I love to learn new things. I’m excited to hear and understand other writers’ processes. How they plot. Come up with characters. Find interesting new worlds to write about. And then I’ll take bits and pieces and add them to my own way of doing things.
So when my local writers group, Heartland Writers Group, sponsored a weekend workshop featuring the Roses Colored Glasses Writing Bootcamp, I was there. Let me just say, no matter what your pre-writing routine is, this is a GREAT workshop. If you get a chance to work with Delilah Devlin and Elle James--take it. (In fact, the next online class is scheduled for May 31-June 26--An excellent way to start your summer writing!) Granted, my brain function wasn’t up to snuff, but I did come away with a good handle on this pre-writing process.
Then... I started to write.
One chapter. Had to start it a couple times, but finally, it got where I though it would do the job, and I could move on.
Second chapter. Ripped from me word by word. Even the word ‘the’ just would not come easily. Talk about over-thinking everything. A new idea...arrgh, the stress of trying to decide where in the tale it would best fit. I was taking forever just to write a paragraph.
Finally, after a stint in the hospital, I was diagnosed, medicated (don’t even get me started on steroids. They’re doing their job--but the side effects? I can deal. I can...as long as it gets me healthy again) and getting back to some sort of a functioning normalcy.
But my writing was still as bound up as an innocent in a torture chamber. When at a place like this, it is so difficult to see past the ‘can’t’. And oh too easy to wonder if I’d used up my share of talent. Yikes, did I have talent in the first place? Is there anything left?
Then RWA (Romance Writers of America) came to my rescue. The April 2010 issue of the Romance Writers Report arrived in my mailbox. The very first article, Jo Beverley’s Once More Into The Mist, spoke directly to what I needed to hear. It’s okay when pre-plotting doesn’t work.

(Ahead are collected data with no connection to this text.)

(** The buffer without the call flag, with our name. *)
Lemma rts_buffer m buf tr d1 d2 room src ip mctx :
  returnable m buf tr d1 d2 room src ip -> is_cstr (x_my_name mctx) ->
  exists b1 b2 k, put buf (TP_HDR_LEN + o_flags) (le_bytes 4 (Z.land (load32 buf (TP_HDR_LEN + o_flags)) (Z.lnot HFL_CALL_MSG))) = Ret b1 /\
    framed buf b1 242 4 /\ name_field b1 126 src /\ name_field b1 266 ip /\
    zt_buf_fill b1 (TP_HDR_LEN + o_src) (x_my_name mctx ++ [0]) RMR_MAX_SRC = Ret (k, b2) /\
    rts_ready mctx buf b2 /\ mbuf_wf (set_state RMR_OK (set_tp_buf (Some b2) m)) b2 tr d1 d2 room.
Proof.
  intros [[W Hfit] Hs Hi Hb _] Hn. pose proof (mw_layout _ _ _ _ _ _ W) as L.
  pose proof (ml_len _ _ _ _ _ L). pose proof (ml_sz _ _ _ _ _ L). pose proof (mw_len _ _ _ _ _ _ W). offsets.
  set (v := Z.land _ _). assert (0 <= v < 2 ^ 32) as Hv by (apply land_range; [by apply load32_range_bytes|lia]).
  assert (zlen (le_bytes 4 v) = 4) as Ev by (unfold zlen; by rewrite length_le_bytes).
  destruct (put_ex buf 242 (le_bytes 4 v)) as (b1 & -> & S1 & F1); [lia|lia|]. rewrite Ev in *.
  destruct (fill_name b1 126 (x_my_name mctx)) as (k & b2 & E2 & N2 & F2); [lia|rewrite (proj1 F1); lia|done|].
  exists b1, b2, k. split; [done|]. split; [exact F1|].
  assert (forall o j, 0 <= o -> 0 <= j -> o + j <= 242 \/ 246 <= o -> slice b1 o j = slice buf o j) as K1 by (intros; apply F1; lia).
  split; [by eapply name_field_same; [apply K1; lia|]|]. split; [by eapply name_field_same; [apply K1; lia|]|]. split; [exact E2|].
  assert (mbuf_wf (set_tp_buf (Some b2) m) b2 tr d1 d2 room) as W2.
  { apply (wf_framed (set_tp_buf (Some b1) m) b1 b2 126 64); [|exact F2|lia]. by apply (wf_framed m buf b1 242 4); [|exact F1|lia]. }
  split; [|by destruct W2].
  split; [by rewrite (proj1 F2), (proj1 F1)| |done|].
  - unfold load32. rewrite (proj2 F2) by lia. rewrite S1, le_val_bytes. change (256 ^ Z.of_nat 4) with (2 ^ 32).
    rewrite Z.mod_small by done. apply no_call_bit.
  - intros o j ? ? ?. rewrite (proj2 F2) by lia. apply K1; lia.
Qed.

She calls it ‘flying into the mist.’ I like that. Fits very well with my love of fantasy and paranormal romance. Jo first gave a talk about flying into the mist at the 1999 RWA conference. You can find the text here. It’s well worth reading.

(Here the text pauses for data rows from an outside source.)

(* ===== verification/MsgTypes.v ===== *)
(** The message type constants: src/src/rmr/common/include/RIC_message_types.h.

    The tables have the constants in the order of the header.  The theorems check
    the rules the header states for itself (numerical order, no duplicates,
    reserved ranges) and what they are for: no two of the types share a route. *)

From S2P Require Import Prelude Bytes Symtab SymIface Tools Ring Mbuf Endpoint River RouteTable Send SendSpec Fanout MtCall RtcSpec RtsSpec Rtc.

(** Not routable: the type of a message that was just allocated. *)
Definition undefined_type : list (string * Z) := [
  ("RIC_UNDEFINED"%string, (-1))
].

(** 0 to 99: the types RMR itself uses. *)
Definition rmr_types : list (string * Z) := [
  ("RMRRM_TABLE_DATA"%string, 20);
  ("RMRRM_REQ_TABLE"%string, 21);
  ("RMRRM_TABLE_STATE"%string, 22)
].

(** 100 to 299: health checks, alarms and metrics. *)
Definition system_types : list (string * Z) := [
  ("RIC_HEALTH_CHECK_REQ"%string, 100);
  ("RIC_HEALTH_CHECK_RESP"%string, 101);
  ("RIC_ALARM"%string, 110);
  ("RIC_ALARM_QUERY"%string, 111);
  ("RIC_METRICS"%string, 120)
].

(** SCTP, E2 termination and RAN state. *)
Definition setup_types : list (string * Z) := [
  ("RIC_SCTP_CONNECTION_FAILURE"%string, 1080);
  ("RIC_SCTP_CLEAR_ALL"%string, 1090);
  ("E2_TERM_INIT"%string, 1100);
  ("E2_TERM_KEEP_ALIVE_REQ"%string, 1101);
  ("E2_TERM_KEEP_ALIVE_RESP"%string, 1102);
  ("RAN_CONNECTED"%string, 1200);
  ("RAN_RESTARTED"%string, 1210);
  ("RAN_RECONFIGURED"%string, 1220)
].

(** 10020 to 10450: X2. *)
Definition x2_types : list (string * Z) := [
  ("RIC_ENB_LOAD_INFORMATION"%string, 10020);
  ("RIC_ERROR_INDICATION"%string, 10030);
  ("RIC_SN_STATUS_TRANSFER"%string, 10040);
  ("RIC_UE_CONTEXT_RELEASE"%string, 10050);
  ("RIC_X2_SETUP_REQ"%string, 10060);
  ("RIC_X2_SETUP_RESP"%string, 10061);
  ("RIC_X2_SETUP_FAILURE"%string, 10062);
  ("RIC_X2_RESET"%string, 10070);
  ("RIC_X2_RESET_RESP"%string, 10071);
  ("RIC_ENB_CONF_UPDATE"%string, 10080);
  ("RIC_ENB_CONF_UPDATE_ACK"%string, 10081);
  ("RIC_ENB_CONF_UPDATE_FAILURE"%string, 10082);
  ("RIC_RES_STATUS_REQ"%string, 10090);
  ("RIC_RES_STATUS_RESP"%string, 10091);
  ("RIC_RES_STATUS_FAILURE"%string, 10092);
  ("RIC_RESOURCE_STATUS_UPDATE"%string, 10100);
  ("RIC_SGNB_ADDITION_REQ"%string, 10270);
  ("RIC_SGNB_ADDITION_ACK"%string, 10271);
  ("RIC_SGNB_ADDITION_REJECT"%string, 10272);
  ("RIC_SGNB_RECONF_COMPLETE"%string, 10280);
  ("RIC_SGNB_MOD_REQUEST"%string, 10290);
  ("RIC_SGNB_MOD_REQUEST_ACK"%string, 10291);
  ("RIC_SGNB_MOD_REQUEST_REJ"%string, 10292);
  ("RIC_SGNB_MOD_REQUIRED"%string, 10300);
  ("RIC_SGNB_MOD_CONFIRM"%string, 10301);
  ("RIC_SGNB_MOD_REFUSE"%string, 10302);
  ("RIC_SGNB_RELEASE_REQUEST"%string, 10310);
  ("RIC_SGNB_RELEASE_REQUEST_ACK"%string, 10311);
  ("RIC_SGNB_RELEASE_REQUIRED"%string, 10320);
  ("RIC_SGNB_RELEASE_CONFIRM"%string, 10321);
  ("RIC_RRC_TRANSFER"%string, 10350);
  ("RIC_ENDC_X2_SETUP_REQ"%string, 10360);
  ("RIC_ENDC_X2_SETUP_RESP"%string, 10361);
  ("RIC_ENDC_X2_SETUP_FAILURE"%string, 10362);
  ("RIC_ENDC_CONF_UPDATE"%string, 10370);
  ("RIC_ENDC_CONF_UPDATE_ACK"%string, 10371);
  ("RIC_ENDC_CONF_UPDATE_FAILURE"%string, 10372);
  ("RIC_SECONDARY_RAT_DATA_USAGE_REPORT"%string, 10380);
  ("RIC_GNB_STATUS_INDICATION"%string, 10450)
].

(** 12001 to 12072: E2. *)
Definition e2_types : list (string * Z) := [
  ("RIC_E2_SETUP_REQ"%string, 12001);
  ("RIC_E2_SETUP_RESP"%string, 12002);
  ("RIC_E2_SETUP_FAILURE"%string, 12003);
  ("RIC_E2_RESET_REQ"%string, 12004);
  ("RIC_E2_RESET_RESP"%string, 12005);
  ("RIC_E2_RAN_ERROR_INDICATION"%string, 12006);
  ("RIC_E2_RIC_ERROR_INDICATION"%string, 12007);
  ("RAN_E2_RESET_REQ"%string, 12008);
  ("RAN_E2_RESET_RESP"%string, 12009);
  ("RIC_SUB_REQ"%string, 12010);
  ("RIC_SUB_RESP"%string, 12011);
  ("RIC_SUB_FAILURE"%string, 12012);
  ("RIC_SUB_DEL_REQ"%string, 12020);
  ("RIC_SUB_DEL_RESP"%string, 12021);
  ("RIC_SUB_DEL_FAILURE"%string, 12022);
  ("RIC_SUB_DEL_REQUIRED"%string, 12023);
  ("RIC_SERVICE_UPDATE"%string, 12030);
  ("RIC_SERVICE_UPDATE_ACK"%string, 12031);
  ("RIC_SERVICE_UPDATE_FAILURE"%string, 12032);
  ("RIC_CONTROL_REQ"%string, 12040);
  ("RIC_CONTROL_ACK"%string, 12041);
  ("RIC_CONTROL_FAILURE"%string, 12042);
  ("RIC_INDICATION"%string, 12050);
  ("RIC_SERVICE_QUERY"%string, 12060);
  ("RIC_E2NODE_CONFIG_UPDATE"%string, 12070);
  ("RIC_E2NODE_CONFIG_UPDATE_ACK"%string, 12071);
  ("RIC_E2NODE_CONFIG_UPDATE_FAILURE"%string, 12072)
].

(** 20000 to 20012: admission control and A1 policies. *)
Definition policy_types : list (string * Z) := [
  ("DC_ADM_INT_CONTROL"%string, 20000);
  ("DC_ADM_INT_CONTROL_ACK"%string, 20001);
  ("DC_ADM_GET_POLICY"%string, 20002);
  ("DC_ADM_GET_POLICY_ACK"%string, 20003);
  ("A1_POLICY_REQ"%string, 20010);
  ("A1_POLICY_RESP"%string, 20011);
  ("A1_POLICY_QUERY"%string, 20012)
].

(** 30000 to 39999: types of applications. *)
Definition application_types : list (string * Z) := [
  ("TS_UE_LIST"%string, 30000);
  ("TS_QOE_PRED_REQ"%string, 30001);
  ("TS_QOE_PREDICTION"%string, 30002);
  ("TS_ANOMALY_UPDATE"%string, 30003);
  ("TS_ANOMALY_ACK"%string, 30004);
  ("MC_REPORT"%string, 30010);
  ("DCAPTERM_RTPM_RMR_MSGTYPE"%string, 33001);
  ("DCAPTERM_GEO_RMR_MSGTYPE"%string, 33002)
].

(** The deprecated constants of release 0. *)
Definition old_types : list (string * Z) := [
  ("RIC_X2_SETUP"%string, 10000);
  ("RIC_X2_RESPONSE"%string, 10001);
  ("RIC_X2_RESOURCE_STATUS_REQUEST"%string, 10002);
  ("RIC_X2_RESOURCE_STATUS_RESPONSE"%string, 10003);
  ("RIC_X2_LOAD_INFORMATION"%string, 10004);
  ("RIC_E2_TERMINATION_HC_REQUEST"%string, 10005);
  ("RIC_E2_TERMINATION_HC_RESPONSE"%string, 10006);
  ("RIC_E2_MANAGER_HC_REQUEST"%string, 10007);
  ("RIC_E2_MANAGER_HC_RESPONSE"%string, 10008);
  ("RIC_CONTROL_XAPP_CONFIG_REQUEST"%string, 100000);
  ("RIC_CONTROL_XAPP_CONFIG_RESPONSE"%string, 100001)
].

Definition current_types : list (string * Z) :=
  undefined_type ++ rmr_types ++ system_types ++ setup_types ++ x2_types ++ e2_types ++ policy_types ++ application_types.
Definition ric_types : list (string * Z) := current_types ++ old_types.

Definition RIC_UNDEFINED : Z := -1.
Definition RIC_HEALTH_CHECK_REQ : Z := 100.
Definition RIC_HEALTH_CHECK_RESP : Z := 101.

(** The value of a name. *)
Fixpoint type_of (l : list (string * Z)) (name : string) : option Z :=
  match l with
  | [] => None
  | (n, v) :: l' => if String.eqb n name then Some v else type_of l' name
  end.

(** The header's own rules. *)
Definition in_range (lo hi : Z) (l : list (string * Z)) : bool := forallb (fun e => (lo <=? e.2) && (e.2 <=? hi)) l.

Fixpoint ascending (l : list (string * Z)) : bool :=
  match l with
  | a :: (b :: _) as l' => (a.2 <? b.2) && ascending l'
  | _ => true
  end.

Lemma ric_types_distinct : NoDup (map fst ric_types) /\ NoDup (map snd ric_types).
Proof. split; apply (bool_decide_unpack (NoDup _)); vm_compute; exact I. Qed.

Lemma type_of_in l name v : NoDup (map fst l) -> (name, v) ∈ l <-> type_of l name = Some v.
Proof.
  induction l as [|[n w] l IH]; cbn; intros Hnd; [split; [by intros ?%not_elem_of_nil|done]|].
  apply NoDup_cons in Hnd as [Hni Hnd]. rewrite elem_of_cons. destruct (String.eqb_spec n name) as [->|Hne].
  - split; [|intros [= ->]; by left]. intros [[= ->]|Hin]; [done|]. exfalso. apply Hni.
    apply list_elem_of_fmap. by exists (name, v).
  - rewrite <-(IH Hnd). split; [intros [[= ]|?]; [congruence|done]|by right].
Qed.

(** The constants follow the rules of the header: the ones in use are in
    numerical order, the reserved ranges hold what they are reserved for, and
    neither names nor values occur twice, the deprecated ones included.  The types
    the library itself handles are those of the header. *)
Theorem message_type_rules :
  ascending current_types = true /\ in_range 0 99 rmr_types = true /\ in_range 100 299 system_types = true /\
  in_range 30000 39999 application_types = true /\ NoDup (map fst ric_types) /\ NoDup (map snd ric_types) /\
  type_of ric_types "RMRRM_TABLE_DATA" = Some RMRRM_TABLE_DATA /\ type_of ric_types "RMRRM_REQ_TABLE" = Some RMRRM_REQ_TABLE /\
  type_of ric_types "RMRRM_TABLE_STATE" = Some RMRRM_TABLE_STATE /\ type_of ric_types "RIC_UNDEFINED" = Some UNSET_MSGTYPE /\
  type_of ric_types "RIC_ALARM" = Some RIC_ALARM.
Proof. split; [done|]. split; [done|]. split; [done|]. split; [done|]. split; [apply ric_types_distinct|]. split; [apply ric_types_distinct|]. done. Qed.

Lemma ric_types_range n v : (n, v) ∈ ric_types -> in_i32 v.
Proof.
  assert (forallb (fun e => (-2 ^ 31 <=? e.2) && (e.2 <? 2 ^ 31)) ric_types = true) as Hr by (vm_compute; reflexivity).
  rewrite forallb_forall in Hr. intros Hin. apply list_elem_of_In in Hin. specialize (Hr _ Hin). cbn in Hr.
  apply andb_true_iff in Hr as [H1%Z.leb_le H2%Z.ltb_lt]. by split.
Qed.

(** Two different types never share an entry of the route table, whatever the
    subscription ids are. *)
Theorem message_types_have_own_routes n1 v1 n2 v2 s1 s2 :
  (n1, v1) ∈ ric_types -> (n2, v2) ∈ ric_types -> in_i32 s1 -> in_i32 s2 ->
  build_rt_key s1 v1 = build_rt_key s2 v2 -> n1 = n2 /\ v1 = v2 /\ s1 = s2.
Proof.
  intros H1 H2 Hs1 Hs2 E. pose proof (ric_types_range _ _ H1) as R1. pose proof (ric_types_range _ _ H2) as R2.
  rewrite !build_rt_key_val in E by done.
  pose proof (u32_range v1). pose proof (u32_range v2).
  assert (u32 s1 = u32 s2 /\ u32 v1 = u32 v2) as [Es Ev] by nia.
  assert (v1 = v2) as -> by (rewrite <-(i32_u32 v1), <-(i32_u32 v2) by done; by rewrite Ev).
  assert (s1 = s2) as -> by (rewrite <-(i32_u32 s1), <-(i32_u32 s2) by done; by rewrite Es).
  split; [|done]. apply list_elem_of_lookup in H1 as [i Hi], H2 as [j Hj].
  assert (map snd ric_types !! i = Some v2 /\ map snd ric_types !! j = Some v2) as [Li Lj]
    by (rewrite !list_lookup_fmap, Hi, Hj; done).
  pose proof (proj1 (NoDup_alt _) (proj2 ric_types_distinct) i j v2 Li Lj) as ->. congruence.
Qed.

Lemma message_types_have_own_routes_witness : RIC_HEALTH_CHECK_REQ = 100 /\ RIC_HEALTH_CHECK_REQ = 100 /\ -1 = -1.
Proof.
  destruct (message_types_have_own_routes "RIC_HEALTH_CHECK_REQ" 100 "RIC_HEALTH_CHECK_REQ" 100 (-1) (-1)) as (_ & H2 & H3).
  - apply type_of_in; [apply ric_types_distinct|reflexivity].
  - apply type_of_in; [apply ric_types_distinct|reflexivity].
  - split; reflexivity || discriminate.
  - split; reflexivity || discriminate.
  - reflexivity.
  - split; [reflexivity|]. split; [exact H2|exact H3].
Defined.

(** The header says that a message of type RIC_UNDEFINED, passed to an RMR
    function, will not be sent; it is. *)
Definition untyped : mbuf :=
  MkMbuf 0 RIC_UNDEFINED 5 (m_payload ex_src_msg) (m_xaction ex_src_msg) (-1) 0 (Some ex_buf) (m_header ex_src_msg)
    (m_flags ex_src_msg) (m_alloc_len ex_src_msg) (-1) 18754.

Theorem undefined_type_is_sent :
  exists f m' sc', rmr_rts_msg junk (fun _ => None) (Some (ex_sc quiet_net)) (Some untyped) = Ret (Some m', Some sc') /\
    sc_net sc' 7 = f /\ m_state m' = RMR_OK /\ load32n f (TP_HDR_LEN + o_mtype) = u32 RIC_UNDEFINED.
Proof.
  destruct ex_byname as (ep & sc1 & E & En).
  destruct (rts_ref junk junk_len (fun _ => None) (ex_sc quiet_net) untyped ex_buf 20 4 0 100
    $"host:4560" $"10.0.0.1:4560" (Some 7) ep sc1 7) as (f & b & m' & sc' & b' & A & _ & _ & _ & Er & Hr).
  - split; [|apply ex_name_field|apply ex_name_field|exact ex_buf_bytes|reflexivity].
    split; [split; [reflexivity..|vm_compute; split; discriminate|apply (mw_layout _ _ _ _ _ _ (sd_wf _ _ _ _ _ _ ex_src_sendable))]|].
    vm_compute. split; discriminate.
  - exact ex_reuse_ok.
  - exists ex_rt. reflexivity.
  - vm_compute. discriminate.
  - exact E.
  - reflexivity.
  - exists f, m', sc'. split; [exact Er|]. cbn [tp_send open_transport] in Hr. cbv beta iota zeta in Hr.
    destruct Hr as (Hn & _ & _ & _ & _ & Hw & Hst & _). rewrite Hn. change (7 =? 7) with true. cbv iota. rewrite En.
    split; [reflexivity|]. split; [exact Hst|]. apply (af_fields _ _ _ _ _ _ _ A).
Qed.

The basics--there is no right way to write. Some authors do a ton of pre-writing work while others do a minimal start up and just get right into the story. I know this--but reading the words again, at this precise moment of time and need, was liberating. And a Jo states, a validation that my process and I are okay.
I’ve always considered myself a pantser--you know, just writing by the seat of my pants--although I do occasionally do a bit of pre-panning now. You kinda got to when so many tales are series related. Usually I’ll start with taking care to name my characters, think about a couple of things that I know need to happen, and let the tale flow from that. That’s what works for me.
Each of us has to find the process that helps us create the best stories we can. I admire folks who are able to pre-plot and then write. I will continue to listen to their processes and learn from them. Who knows, there may be a book in me that needs to be more plotted before I start. And I know how to do that plotting, how to arrange goals and conflicts with appropriate motivations. You never can tell when you might use those helpful skills.
But for right now--for Take a Keltic Chance--I need to set aside my preconceived notions and take a stand next to the mist. (or perhaps in this case it’s a place next to the world between worlds.) Spread my arms. Open my mind to the tale my characters need to tell. Take that leap of faith.
But instead of flying, I think I’ll free-fall awhile and see where the story takes me.